START Data to examine

(** X14.  Every class decoder accepts only slices of its own: whatever
    [from_bytes] of a class returns, the slice has at least two octets,
    carries the type tag of the class in its header, its header length is
    the number of octets that follow the header, and the record returned
    is of that class. *)
Theorem decoders_check_header (data : bytes) (t : TLV) :
  (ChassisIdTLV.from_bytes data = Ok t ->
   check_header Type_.CHASSIS_ID data = Ok (len data - 2) /\
   tlv_type t = Type_.CHASSIS_ID) /\
  (TTLTLV.from_bytes data = Ok t ->
   check_header Type_.TTL data = Ok (len data - 2) /\
   tlv_type t = Type_.TTL) /\
  (PortDescriptionTLV.from_bytes data = Ok t ->
   check_header Type_.PORT_DESCRIPTION data = Ok (len data - 2) /\
   tlv_type t = Type_.PORT_DESCRIPTION) /\
  (SystemNameTLV.from_bytes data = Ok t ->
   check_header Type_.SYSTEM_NAME data = Ok (len data - 2) /\
   tlv_type t = Type_.SYSTEM_NAME) /\
  (SystemDescriptionTLV.from_bytes data = Ok t ->
   check_header Type_.SYSTEM_DESCRIPTION data = Ok (len data - 2) /\
   tlv_type t = Type_.SYSTEM_DESCRIPTION) /\
  (SystemCapabilitiesTLV.from_bytes data = Ok t ->
   check_header Type_.SYSTEM_CAPABILITIES data = Ok (len data - 2) /\
   tlv_type t = Type_.SYSTEM_CAPABILITIES) /\
  (ManagementAddressTLV.from_bytes data = Ok t ->
   check_header Type_.MANAGEMENT_ADDRESS data = Ok (len data - 2) /\
   tlv_type t = Type_.MANAGEMENT_ADDRESS) /\
  (OrganizationallySpecificTLV.from_bytes data = Ok t ->
   check_header Type_.ORGANIZATIONALLY_SPECIFIC data = Ok (len data - 2) /\
   tlv_type t = Type_.ORGANIZATIONALLY_SPECIFIC).
Proof.
  repeat match goal with |- _ /\ _ => split end.
  - apply DecoderFacts.identifier_decoded. reflexivity.
  - apply DecoderFacts.ttl_decoded.
  - apply DecoderFacts.string_decoded. reflexivity.
  - apply DecoderFacts.string_decoded. reflexivity.
  - apply DecoderFacts.string_decoded. reflexivity.
  - apply DecoderFacts.capabilities_decoded.
  - apply DecoderFacts.management_decoded.
  - apply DecoderFacts.organizationally_decoded.
Qed.

(** X14 at the Chassis-ID record of scenario S1. *)
Lemma decoders_check_header_witness :
  check_header Type_.CHASSIS_ID (slice Scenario.payload 0 9) =
    Ok (len (slice Scenario.payload 0 9) - 2) /\
  tlv_type Scenario.chassis_tlv = Type_.CHASSIS_ID.
Proof.
  apply (proj1 (decoders_check_header (slice Scenario.payload 0 9)
                  Scenario.chassis_tlv)).
  reflexivity.
Defined.

(** ** The assembler beyond [append] ([lldpdu.py]) *)

(** X15.  Every LLDPDU that [append] has built keeps its counter [length]
    equal to the size of its encoding, which is at most 1500 octets; it
    has at most one Chassis-ID, Port-ID, TTL and End record, nothing
    after an End record, and the records among its first three are
    Chassis-ID, Port-ID, TTL in this order. *)
Theorem built_lldpdu_invariants (s : LLDPDU.t) :
  Inv.reachable s ->
  LLDPDU.length s = len (LLDPDU.to_bytes s) /\
  len (LLDPDU.to_bytes s) <= 1500 /\
  Inv.prefix_ok (LLDPDU.tlvs s) /\
  Inv.I2 (LLDPDU.tlvs s) /\ Inv.I3 (LLDPDU.tlvs s).
Proof.
  intros Hr.
  split; [apply AppendFacts.reachable_length, Hr|].
  split; [rewrite <- (AppendFacts.reachable_length s Hr);
          apply Kept.reachable_size, Hr|].
  split; [apply AppendFacts.reachable_prefix_ok, Hr|].
  split; [apply Kept.reachable_I2, Hr|apply Kept.reachable_I3, Hr].
Qed.

(** X15 at the LLDPDU of scenario S1. *)
Lemma built_lldpdu_invariants_witness :
  LLDPDU.length Scenario.lldpdu = len (LLDPDU.to_bytes Scenario.lldpdu) /\
  len (LLDPDU.to_bytes Scenario.lldpdu) <= 1500 /\
  Inv.prefix_ok (LLDPDU.tlvs Scenario.lldpdu) /\
  Inv.I2 (LLDPDU.tlvs Scenario.lldpdu) /\
  Inv.I3 (LLDPDU.tlvs Scenario.lldpdu).
Proof.
  exact (built_lldpdu_invariants Scenario.lldpdu scenario_reachable).
Defined.

(** X16.  On an LLDPDU that [append] has built, [complete()] is true
    exactly when it holds at least three records, and exactly when its
    first three records are Chassis-ID, Port-ID and TTL. *)
Theorem complete_iff (s : LLDPDU.t) :
  Inv.reachable s ->
  (LLDPDU.complete s = true <-> 3 <= Items.len_ s) /\
  (LLDPDU.complete s = true <-> Inv.I1 (LLDPDU.tlvs s)).
Proof.
  intros Hr.
  pose proof (AppendFacts.reachable_prefix_ok s Hr) as Hp.
  assert (A : LLDPDU.complete s = true -> Inv.I1 (LLDPDU.tlvs s)).
  { intros Hc. apply prefix_ok_complete; [exact Hp|].
    apply AppendFacts.any_ttl. unfold LLDPDU.complete in Hc.
    apply andb_prop in Hc. tauto. }
  assert (B : Inv.I1 (LLDPDU.tlvs s) -> LLDPDU.complete s = true).
  { intros Hi. destruct (I1_has _ Hi) as (_ & H1 & H2 & H3).
    unfold LLDPDU.complete.
    apply AppendFacts.any_chassis in H1. apply AppendFacts.any_port in H2.
    apply AppendFacts.any_ttl in H3. rewrite H1, H2, H3. reflexivity. }
  split; [|split; assumption].
  unfold Items.len_, len. split.
  - intros Hc. destruct (I1_has _ (A Hc)) as (Hl & _). lia.
  - intros Hl. apply B, prefix_ok_long; [exact Hp|lia].
Qed.

(** X16 at the LLDPDU of scenario S1. *)
Lemma complete_iff_witness :
  (LLDPDU.complete Scenario.lldpdu = true <-> 3 <= Items.len_ Scenario.lldpdu)
  /\
  (LLDPDU.complete Scenario.lldpdu = true <->
   Inv.I1 (LLDPDU.tlvs Scenario.lldpdu)).
Proof.
  exact (complete_iff Scenario.lldpdu scenario_reachable).
Defined.

Lemma items_getitem_nth s i :
  0 <= i < Items.len_ s ->
  Items.getitem s i =
    match nth_error (LLDPDU.tlvs s) (Z.to_nat i) with
    | Some x => Ok x
    | None => Raise IndexError
    end.
Proof.
  intros H. unfold Items.getitem.
  destruct (Z.ltb_spec i 0); [lia|]. destruct (Z.ltb_spec i 0); [lia|].
  reflexivity.
Qed.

END Data to examine

■ **Exercise aim**
Filter the data down to the lines that contain the string "records", and copy them.

■ **Solution**
    after an End record, and the records among its first three are
    exactly when it holds at least three records, and exactly when its
    first three records are Chassis-ID, Port-ID and TTL. *)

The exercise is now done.